Effective palliation typically begins to occur within 7-10 days of initiation of radiation therapy, with full-effect within 4-6 weeks. Typically palliation is achieved for much of, if not all of the patient’s remaining lifespan. Given the timeframe to onset of relief, every effort should be made to avoid palliative radiation in those patients whose expected survival is less than 2 weeks. Physicians routinely overestimate life-expectancy which complicates the decision to begin palliative radiation. Palliative care professionals often cite lenghty multi-fraction radiation regimens as an impediment to referral for palliative radiation treatment. Radiation oncologists who consciously choose to offer shorter courses for appropriate end-of-life patients will certainly fit in with and better augment the efforts of their local hospice and palliative medicine teams.
Conclusions
Hypofractionated palliative radiation is well tolerated with minimal and self-limited side effects.
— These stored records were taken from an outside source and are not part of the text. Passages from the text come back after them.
Definition translate_op (field op : string) (value : Value) : option string :=
  if negb (is_ok (validate_identifier field)) then None
  else if op =s? "_eq" then
    field_expr ← sql_typed_field_expr field value;
    Some (if is_null value then field_expr +:+ " IS NULL"
          else field_expr +:+ " = " +:+ format_sql_literal value)
  else if op =s? "_neq" then
    field_expr ← sql_typed_field_expr field value;
    Some (if is_null value then field_expr +:+ " IS NOT NULL"
          else field_expr +:+ " != " +:+ format_sql_literal value)
  else if op =s? "_gt" then
    field_expr ← sql_typed_field_expr field value;
    Some (field_expr +:+ " > " +:+ format_sql_literal value)
  else if op =s? "_gte" then
    field_expr ← sql_typed_field_expr field value;
    Some (field_expr +:+ " >= " +:+ format_sql_literal value)
  else if op =s? "_lt" then
    field_expr ← sql_typed_field_expr field value;
    Some (field_expr +:+ " < " +:+ format_sql_literal value)
  else if op =s? "_lte" then
    field_expr ← sql_typed_field_expr field value;
    Some (field_expr +:+ " <= " +:+ format_sql_literal value)
  else if op =s? "_in" then
    match as_array value with
    | Some arr =>
        field_expr ← sql_typed_field_expr field (default VNull (head arr));
        Some (field_expr +:+ " IN (" +:+ join ", " (map format_sql_literal arr) +:+ ")")
    | None => None
    end
  else if op =s? "_contains" then
    s ← as_str value;
    let escaped := escape_sql_string s in
    let json_expr := default ("data->" +:+ quoted field) (sql_json_value_expr field) in
    let text_expr := default ("data->>" +:+ quoted field) (sql_field_expr field) in
    Some ("((jsonb_typeof(" +:+ json_expr +:+ ") = " +:+ quoted "array" +:+ " AND " +:+ json_expr +:+ " ? "
          +:+ quoted escaped +:+ ") OR COALESCE(" +:+ text_expr +:+ ", " +:+ quoted ""
          +:+ ") ILIKE " +:+ quoted ("%" +:+ escaped +:+ "%") +:+ ")")
  else if op =s? "_starts_with" then
    field_expr ← sql_field_expr field;
    s ← as_str value;
    Some ("COALESCE(" +:+ field_expr +:+ ", " +:+ quoted "" +:+ ") ILIKE "
          +:+ quoted (escape_sql_string s +:+ "%"))
  else None.

(** The conditions pushed by the two nested loops of [filters_to_where]. *)
Definition filter_conditions (obj : list (string * Value)) : list string :=
  obj ≫= λ '(field, ops),
    match as_object ops with
    | Some ops_obj => omap (λ '(op, value), translate_op field op value) ops_obj
    | None => []
    end.

Definition filters_to_where (filters : Value) : string :=
  match as_object filters with
  | None => ""
  | Some obj =>
      match filter_conditions obj with
      | [] => ""
      | conditions => "WHERE " +:+ join " AND " conditions
      end
  end.

(** The field projection: [None] is the early return on a bad name. *)
Definition select_fields (fields : option (list string)) : option string :=
  match fields with
  | Some ((_ :: _) as f) =>
      if negb (forallb (str_forall is_word) f) then None
      else Some (if existsb (str_eqb "id") f then join ", " f
                 else "id, " +:+ join ", " f)
  | _ => Some "*"
  end.

(** The WHERE parts: the filters, then the cursor. *)
Definition filter_part (filters : option Value) : list string :=
  match filters with
  | Some f =>
      let where_clause := filters_to_where f in
      if str_empty where_clause then []
      else [default where_clause (strip_prefix "WHERE " where_clause)]
  | None => []
  end.
Definition cursor_part (collection : string) (order_by : option string) (descending : bool)
    (start_after : option string) : list string :=
  match start_after with
  | Some cursor_id =>
      let order_field := default "id" order_by in
      match sql_field_expr order_field with
      | Some order_expr =>
          let op := if descending then "<" else ">" in
          if order_field =s? "id" then
            ["id " +:+ op +:+ " " +:+ quoted (escape_sql_string cursor_id)]
          else
            [order_expr +:+ " " +:+ op +:+ " (SELECT " +:+ order_expr +:+ " FROM " +:+ collection
             +:+ " WHERE id = " +:+ quoted (escape_sql_string cursor_id) +:+ ")"]
      | None => []
      end
  | None => []
  end.
Definition order_clause (order_by : option string) (descending : bool) : string :=
  match order_by ≫= sql_field_expr with
  | Some order_expr => " ORDER BY " +:+ order_expr +:+ " " +:+ (if descending then "DESC" else "ASC")
  | None => ""
  end.
Definition count_clause (keyword : string) (n : option N) : string :=
  match n with Some n => keyword +:+ pretty n | None => "" end.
The side effects that do occur are generally limited to the body region treated and last from a few days to a few weeks. Palliative RT is also generally cost-effective when compared to chemotherapy and bisphosphonates. Though the cost-effectiveness of palliative radiation therapy compares favorably to that of chemotherapy, it can still prove too costly for hospice programs. Many hospice programs limit or deny palliative radiation therapy, though it may benefit patients. Technologies designed to further reduce the incidence of rare but serious late effects have the potential to strain already tight budgets. Limiting the use of expensive techniques such as image-guidance and intensity modulated radiation therapy as well as limiting the number of fractions may help more patients gain access to needed palliation.
Acknowledgements
Disclosure: The authors declare no conflict of interest.